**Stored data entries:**
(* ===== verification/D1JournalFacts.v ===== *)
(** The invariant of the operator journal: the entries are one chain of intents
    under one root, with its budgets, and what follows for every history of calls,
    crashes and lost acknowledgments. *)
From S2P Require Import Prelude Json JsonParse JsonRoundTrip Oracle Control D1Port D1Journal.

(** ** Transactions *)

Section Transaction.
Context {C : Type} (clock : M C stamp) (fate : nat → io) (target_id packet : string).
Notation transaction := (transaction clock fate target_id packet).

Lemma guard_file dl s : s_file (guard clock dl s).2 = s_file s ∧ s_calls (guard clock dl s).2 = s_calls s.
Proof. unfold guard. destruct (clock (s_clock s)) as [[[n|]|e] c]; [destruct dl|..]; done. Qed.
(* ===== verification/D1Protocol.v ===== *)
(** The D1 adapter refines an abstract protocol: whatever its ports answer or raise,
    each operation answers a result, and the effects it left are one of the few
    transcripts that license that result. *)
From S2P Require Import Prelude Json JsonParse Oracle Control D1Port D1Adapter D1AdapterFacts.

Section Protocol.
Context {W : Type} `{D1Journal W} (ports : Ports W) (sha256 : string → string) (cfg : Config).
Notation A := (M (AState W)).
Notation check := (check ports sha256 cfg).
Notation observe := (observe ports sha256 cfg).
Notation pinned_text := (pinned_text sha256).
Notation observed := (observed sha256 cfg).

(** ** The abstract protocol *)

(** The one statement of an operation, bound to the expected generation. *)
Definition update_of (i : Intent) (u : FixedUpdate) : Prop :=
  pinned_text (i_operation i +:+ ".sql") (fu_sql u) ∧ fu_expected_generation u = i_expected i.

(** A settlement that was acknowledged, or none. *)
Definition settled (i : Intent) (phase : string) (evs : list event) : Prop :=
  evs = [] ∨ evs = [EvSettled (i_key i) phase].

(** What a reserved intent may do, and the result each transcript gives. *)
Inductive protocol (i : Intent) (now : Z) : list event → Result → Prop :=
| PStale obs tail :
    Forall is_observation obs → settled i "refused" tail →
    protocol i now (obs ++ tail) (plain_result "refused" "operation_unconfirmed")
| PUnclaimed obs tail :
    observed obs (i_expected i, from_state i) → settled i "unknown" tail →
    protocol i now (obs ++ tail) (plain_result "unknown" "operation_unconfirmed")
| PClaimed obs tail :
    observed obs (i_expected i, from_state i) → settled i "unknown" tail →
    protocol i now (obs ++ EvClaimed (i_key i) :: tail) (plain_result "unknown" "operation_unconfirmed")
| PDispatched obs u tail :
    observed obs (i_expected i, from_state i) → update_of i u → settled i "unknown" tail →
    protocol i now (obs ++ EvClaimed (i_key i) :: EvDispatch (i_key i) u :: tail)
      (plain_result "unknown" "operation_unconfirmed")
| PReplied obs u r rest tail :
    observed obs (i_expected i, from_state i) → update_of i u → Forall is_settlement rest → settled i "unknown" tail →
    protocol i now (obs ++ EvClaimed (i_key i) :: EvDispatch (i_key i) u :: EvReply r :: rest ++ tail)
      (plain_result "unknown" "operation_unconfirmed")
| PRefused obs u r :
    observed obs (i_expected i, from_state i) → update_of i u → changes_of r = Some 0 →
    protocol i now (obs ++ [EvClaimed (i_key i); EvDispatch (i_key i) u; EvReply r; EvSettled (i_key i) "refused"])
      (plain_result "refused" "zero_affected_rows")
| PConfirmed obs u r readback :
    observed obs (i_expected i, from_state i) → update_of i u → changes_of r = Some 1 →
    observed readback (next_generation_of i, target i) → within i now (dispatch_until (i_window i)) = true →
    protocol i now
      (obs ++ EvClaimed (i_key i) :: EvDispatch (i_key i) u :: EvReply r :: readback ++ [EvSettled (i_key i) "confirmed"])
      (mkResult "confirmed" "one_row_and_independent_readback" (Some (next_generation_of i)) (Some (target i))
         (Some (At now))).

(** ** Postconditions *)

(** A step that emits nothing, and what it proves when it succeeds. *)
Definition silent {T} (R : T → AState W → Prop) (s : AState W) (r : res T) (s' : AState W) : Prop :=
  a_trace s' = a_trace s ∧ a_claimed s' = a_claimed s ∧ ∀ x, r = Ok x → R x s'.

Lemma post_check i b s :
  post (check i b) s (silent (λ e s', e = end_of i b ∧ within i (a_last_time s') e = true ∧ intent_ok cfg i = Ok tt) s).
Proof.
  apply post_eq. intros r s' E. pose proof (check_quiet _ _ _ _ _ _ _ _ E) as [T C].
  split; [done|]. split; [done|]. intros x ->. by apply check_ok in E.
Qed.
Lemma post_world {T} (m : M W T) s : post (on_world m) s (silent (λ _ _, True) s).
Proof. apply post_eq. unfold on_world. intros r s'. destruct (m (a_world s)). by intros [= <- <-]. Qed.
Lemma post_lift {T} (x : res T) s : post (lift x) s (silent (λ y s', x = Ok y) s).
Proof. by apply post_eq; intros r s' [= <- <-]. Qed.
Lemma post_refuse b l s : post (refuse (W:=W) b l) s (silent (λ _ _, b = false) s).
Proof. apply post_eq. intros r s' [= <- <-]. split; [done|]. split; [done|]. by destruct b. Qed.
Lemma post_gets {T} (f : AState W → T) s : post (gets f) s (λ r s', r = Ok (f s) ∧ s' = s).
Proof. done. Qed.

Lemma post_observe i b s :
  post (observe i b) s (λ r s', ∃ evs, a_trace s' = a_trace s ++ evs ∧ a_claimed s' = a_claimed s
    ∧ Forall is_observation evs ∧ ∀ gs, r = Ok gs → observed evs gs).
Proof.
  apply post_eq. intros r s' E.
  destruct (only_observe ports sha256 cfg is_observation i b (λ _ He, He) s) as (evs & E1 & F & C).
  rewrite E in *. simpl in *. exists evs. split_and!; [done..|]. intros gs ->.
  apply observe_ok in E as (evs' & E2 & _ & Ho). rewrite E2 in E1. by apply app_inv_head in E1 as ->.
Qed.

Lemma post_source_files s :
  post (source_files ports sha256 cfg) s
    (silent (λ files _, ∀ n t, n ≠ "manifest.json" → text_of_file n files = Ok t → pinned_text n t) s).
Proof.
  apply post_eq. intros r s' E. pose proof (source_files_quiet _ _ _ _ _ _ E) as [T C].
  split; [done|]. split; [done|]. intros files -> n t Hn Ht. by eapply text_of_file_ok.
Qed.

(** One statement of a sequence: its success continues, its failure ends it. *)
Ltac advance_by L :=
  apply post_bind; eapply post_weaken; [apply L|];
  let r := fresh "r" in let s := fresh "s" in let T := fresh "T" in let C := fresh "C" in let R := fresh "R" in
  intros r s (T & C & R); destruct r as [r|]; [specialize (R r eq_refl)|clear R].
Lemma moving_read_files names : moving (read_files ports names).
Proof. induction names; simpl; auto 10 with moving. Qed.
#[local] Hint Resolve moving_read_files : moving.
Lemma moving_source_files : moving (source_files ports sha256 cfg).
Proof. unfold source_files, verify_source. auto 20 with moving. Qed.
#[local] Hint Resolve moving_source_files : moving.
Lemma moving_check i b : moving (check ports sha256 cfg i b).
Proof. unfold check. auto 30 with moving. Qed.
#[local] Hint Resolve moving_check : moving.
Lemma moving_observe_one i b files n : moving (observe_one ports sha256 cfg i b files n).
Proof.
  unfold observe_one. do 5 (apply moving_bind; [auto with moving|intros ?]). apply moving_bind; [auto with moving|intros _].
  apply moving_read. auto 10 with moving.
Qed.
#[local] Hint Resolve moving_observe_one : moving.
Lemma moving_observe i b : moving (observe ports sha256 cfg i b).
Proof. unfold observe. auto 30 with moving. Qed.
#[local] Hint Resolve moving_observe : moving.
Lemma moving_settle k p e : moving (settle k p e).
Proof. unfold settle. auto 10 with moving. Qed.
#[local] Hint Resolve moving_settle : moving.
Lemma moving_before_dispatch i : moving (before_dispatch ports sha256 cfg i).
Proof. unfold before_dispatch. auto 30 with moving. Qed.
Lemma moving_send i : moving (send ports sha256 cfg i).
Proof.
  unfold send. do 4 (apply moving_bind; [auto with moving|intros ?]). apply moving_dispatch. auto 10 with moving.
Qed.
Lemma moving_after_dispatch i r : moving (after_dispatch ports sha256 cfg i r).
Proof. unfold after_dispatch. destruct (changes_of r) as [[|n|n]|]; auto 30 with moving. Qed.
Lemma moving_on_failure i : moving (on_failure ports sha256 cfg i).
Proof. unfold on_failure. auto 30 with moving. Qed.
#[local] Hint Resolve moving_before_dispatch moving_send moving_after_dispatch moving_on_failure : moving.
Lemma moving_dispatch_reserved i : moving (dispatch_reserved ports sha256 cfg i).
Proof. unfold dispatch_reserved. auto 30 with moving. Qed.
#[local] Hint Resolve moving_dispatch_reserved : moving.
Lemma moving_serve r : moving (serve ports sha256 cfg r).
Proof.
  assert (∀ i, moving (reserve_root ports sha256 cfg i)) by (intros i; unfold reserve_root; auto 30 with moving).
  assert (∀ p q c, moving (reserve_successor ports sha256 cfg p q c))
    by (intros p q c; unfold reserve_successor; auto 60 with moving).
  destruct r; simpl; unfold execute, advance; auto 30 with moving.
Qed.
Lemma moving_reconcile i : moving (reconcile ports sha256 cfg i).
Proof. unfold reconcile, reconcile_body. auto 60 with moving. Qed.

**Work instructions:** Would you output, from the records above, exactly the run of lines that starts at the line containing "(** What a reserved" and ends at the line containing "i) u :: tail)", and only that run?

**Task answer:**
(** What a reserved intent may do, and the result each transcript gives. *)
Inductive protocol (i : Intent) (now : Z) : list event → Result → Prop :=
| PStale obs tail :
    Forall is_observation obs → settled i "refused" tail →
    protocol i now (obs ++ tail) (plain_result "refused" "operation_unconfirmed")
| PUnclaimed obs tail :
    observed obs (i_expected i, from_state i) → settled i "unknown" tail →
    protocol i now (obs ++ tail) (plain_result "unknown" "operation_unconfirmed")
| PClaimed obs tail :
    observed obs (i_expected i, from_state i) → settled i "unknown" tail →
    protocol i now (obs ++ EvClaimed (i_key i) :: tail) (plain_result "unknown" "operation_unconfirmed")
| PDispatched obs u tail :
    observed obs (i_expected i, from_state i) → update_of i u → settled i "unknown" tail →
    protocol i now (obs ++ EvClaimed (i_key i) :: EvDispatch (i_key i) u :: tail)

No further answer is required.